*About this exercise*. Select and copy out every line in the records containing "gmap".

*Records for processing*.
* * *

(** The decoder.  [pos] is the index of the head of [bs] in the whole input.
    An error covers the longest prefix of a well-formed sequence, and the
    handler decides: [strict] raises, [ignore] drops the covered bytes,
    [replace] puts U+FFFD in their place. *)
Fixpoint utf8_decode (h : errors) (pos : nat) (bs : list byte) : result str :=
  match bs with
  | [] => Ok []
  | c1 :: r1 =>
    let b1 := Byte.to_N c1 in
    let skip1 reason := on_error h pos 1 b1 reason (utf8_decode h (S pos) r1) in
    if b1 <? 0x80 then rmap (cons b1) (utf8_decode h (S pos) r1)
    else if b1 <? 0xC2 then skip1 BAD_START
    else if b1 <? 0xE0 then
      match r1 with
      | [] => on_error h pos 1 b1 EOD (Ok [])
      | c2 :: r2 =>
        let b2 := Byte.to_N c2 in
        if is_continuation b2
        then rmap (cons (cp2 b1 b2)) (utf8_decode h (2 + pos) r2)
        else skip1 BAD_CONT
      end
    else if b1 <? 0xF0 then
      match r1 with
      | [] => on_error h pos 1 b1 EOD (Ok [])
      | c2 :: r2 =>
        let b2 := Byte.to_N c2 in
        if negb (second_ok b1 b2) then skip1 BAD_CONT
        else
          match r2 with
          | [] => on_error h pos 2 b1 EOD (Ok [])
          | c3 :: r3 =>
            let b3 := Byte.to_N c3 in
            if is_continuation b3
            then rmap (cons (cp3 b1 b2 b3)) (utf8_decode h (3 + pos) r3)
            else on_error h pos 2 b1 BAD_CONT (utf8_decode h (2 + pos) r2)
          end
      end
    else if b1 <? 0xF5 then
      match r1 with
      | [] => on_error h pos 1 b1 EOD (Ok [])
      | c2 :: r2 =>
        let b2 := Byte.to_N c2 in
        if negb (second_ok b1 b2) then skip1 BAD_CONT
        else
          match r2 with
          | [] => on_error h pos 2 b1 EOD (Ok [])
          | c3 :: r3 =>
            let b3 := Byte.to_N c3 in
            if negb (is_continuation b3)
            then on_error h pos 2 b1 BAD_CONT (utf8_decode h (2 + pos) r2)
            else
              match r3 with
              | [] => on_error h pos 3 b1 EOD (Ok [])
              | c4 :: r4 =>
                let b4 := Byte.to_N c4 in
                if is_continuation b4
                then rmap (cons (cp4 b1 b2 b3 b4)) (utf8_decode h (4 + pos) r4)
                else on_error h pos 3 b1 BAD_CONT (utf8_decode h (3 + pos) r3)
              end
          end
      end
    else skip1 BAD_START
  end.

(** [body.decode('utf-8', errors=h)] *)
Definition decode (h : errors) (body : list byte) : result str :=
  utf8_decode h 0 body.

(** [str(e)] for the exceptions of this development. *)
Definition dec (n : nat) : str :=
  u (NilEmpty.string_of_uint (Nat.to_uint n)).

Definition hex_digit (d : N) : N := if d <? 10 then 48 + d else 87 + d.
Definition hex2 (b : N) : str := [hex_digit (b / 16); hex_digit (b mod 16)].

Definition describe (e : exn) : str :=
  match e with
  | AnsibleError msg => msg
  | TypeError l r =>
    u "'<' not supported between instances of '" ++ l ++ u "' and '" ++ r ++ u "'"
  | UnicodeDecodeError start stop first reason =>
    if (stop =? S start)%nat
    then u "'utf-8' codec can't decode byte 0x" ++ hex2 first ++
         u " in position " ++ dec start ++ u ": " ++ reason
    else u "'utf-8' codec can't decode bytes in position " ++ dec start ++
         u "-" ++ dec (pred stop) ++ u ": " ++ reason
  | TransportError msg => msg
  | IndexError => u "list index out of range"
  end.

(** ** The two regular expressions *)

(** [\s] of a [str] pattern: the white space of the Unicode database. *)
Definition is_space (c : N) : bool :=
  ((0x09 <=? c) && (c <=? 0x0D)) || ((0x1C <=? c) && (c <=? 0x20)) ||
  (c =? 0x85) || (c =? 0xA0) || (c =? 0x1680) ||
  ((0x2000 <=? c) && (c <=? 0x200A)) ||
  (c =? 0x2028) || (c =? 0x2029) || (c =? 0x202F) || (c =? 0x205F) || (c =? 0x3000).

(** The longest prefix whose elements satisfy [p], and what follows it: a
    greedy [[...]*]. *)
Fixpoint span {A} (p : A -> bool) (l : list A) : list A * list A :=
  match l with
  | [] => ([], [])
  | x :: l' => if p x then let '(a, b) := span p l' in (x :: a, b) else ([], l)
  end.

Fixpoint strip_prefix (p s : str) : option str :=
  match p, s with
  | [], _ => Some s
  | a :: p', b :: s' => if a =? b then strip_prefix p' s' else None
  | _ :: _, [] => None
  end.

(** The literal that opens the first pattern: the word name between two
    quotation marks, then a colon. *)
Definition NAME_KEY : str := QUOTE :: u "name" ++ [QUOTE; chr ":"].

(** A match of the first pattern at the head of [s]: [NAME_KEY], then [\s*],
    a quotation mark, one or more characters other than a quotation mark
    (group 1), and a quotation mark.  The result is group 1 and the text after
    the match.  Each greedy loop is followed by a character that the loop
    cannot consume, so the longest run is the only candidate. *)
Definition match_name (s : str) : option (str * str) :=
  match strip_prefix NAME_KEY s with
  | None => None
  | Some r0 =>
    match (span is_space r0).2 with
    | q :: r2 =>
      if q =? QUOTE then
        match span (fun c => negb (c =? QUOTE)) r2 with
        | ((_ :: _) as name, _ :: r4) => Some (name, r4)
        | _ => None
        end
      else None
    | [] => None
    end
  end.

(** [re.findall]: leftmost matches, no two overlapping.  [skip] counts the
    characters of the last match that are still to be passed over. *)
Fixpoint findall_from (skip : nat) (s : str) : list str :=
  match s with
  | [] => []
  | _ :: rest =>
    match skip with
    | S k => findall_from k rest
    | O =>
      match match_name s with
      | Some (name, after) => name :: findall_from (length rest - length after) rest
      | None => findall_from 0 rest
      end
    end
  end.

* * *

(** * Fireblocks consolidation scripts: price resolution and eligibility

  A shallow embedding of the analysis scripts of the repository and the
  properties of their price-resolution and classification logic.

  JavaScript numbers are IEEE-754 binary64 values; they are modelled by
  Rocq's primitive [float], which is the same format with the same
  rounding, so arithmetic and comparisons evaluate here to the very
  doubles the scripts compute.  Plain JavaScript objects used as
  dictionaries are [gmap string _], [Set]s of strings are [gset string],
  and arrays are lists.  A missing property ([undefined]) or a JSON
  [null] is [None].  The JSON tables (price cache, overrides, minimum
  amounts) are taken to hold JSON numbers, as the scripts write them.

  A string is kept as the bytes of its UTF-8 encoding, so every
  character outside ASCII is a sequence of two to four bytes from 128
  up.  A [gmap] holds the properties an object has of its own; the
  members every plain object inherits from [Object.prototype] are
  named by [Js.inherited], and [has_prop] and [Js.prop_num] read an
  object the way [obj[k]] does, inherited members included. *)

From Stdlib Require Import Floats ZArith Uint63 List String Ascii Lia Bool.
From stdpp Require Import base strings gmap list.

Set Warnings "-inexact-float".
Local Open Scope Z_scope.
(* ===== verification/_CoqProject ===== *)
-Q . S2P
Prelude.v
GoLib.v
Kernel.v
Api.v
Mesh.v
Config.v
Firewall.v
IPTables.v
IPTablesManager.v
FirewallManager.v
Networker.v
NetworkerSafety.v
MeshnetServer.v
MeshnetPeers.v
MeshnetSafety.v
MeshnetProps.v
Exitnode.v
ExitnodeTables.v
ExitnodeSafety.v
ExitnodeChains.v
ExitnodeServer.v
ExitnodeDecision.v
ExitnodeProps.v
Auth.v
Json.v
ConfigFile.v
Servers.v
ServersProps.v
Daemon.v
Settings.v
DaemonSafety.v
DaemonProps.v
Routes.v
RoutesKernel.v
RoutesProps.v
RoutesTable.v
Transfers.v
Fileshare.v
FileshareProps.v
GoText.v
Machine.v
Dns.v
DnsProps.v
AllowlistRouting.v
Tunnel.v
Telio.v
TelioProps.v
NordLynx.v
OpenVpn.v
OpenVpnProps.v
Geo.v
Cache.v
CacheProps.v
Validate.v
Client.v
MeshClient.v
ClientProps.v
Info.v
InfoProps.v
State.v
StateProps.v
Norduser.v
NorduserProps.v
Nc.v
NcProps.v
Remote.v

* * *

*Task answer*.
  dictionaries are [gmap string _], [Set]s of strings are [gset string],
  up.  A [gmap] holds the properties an object has of its own; the
From stdpp Require Import base strings gmap list.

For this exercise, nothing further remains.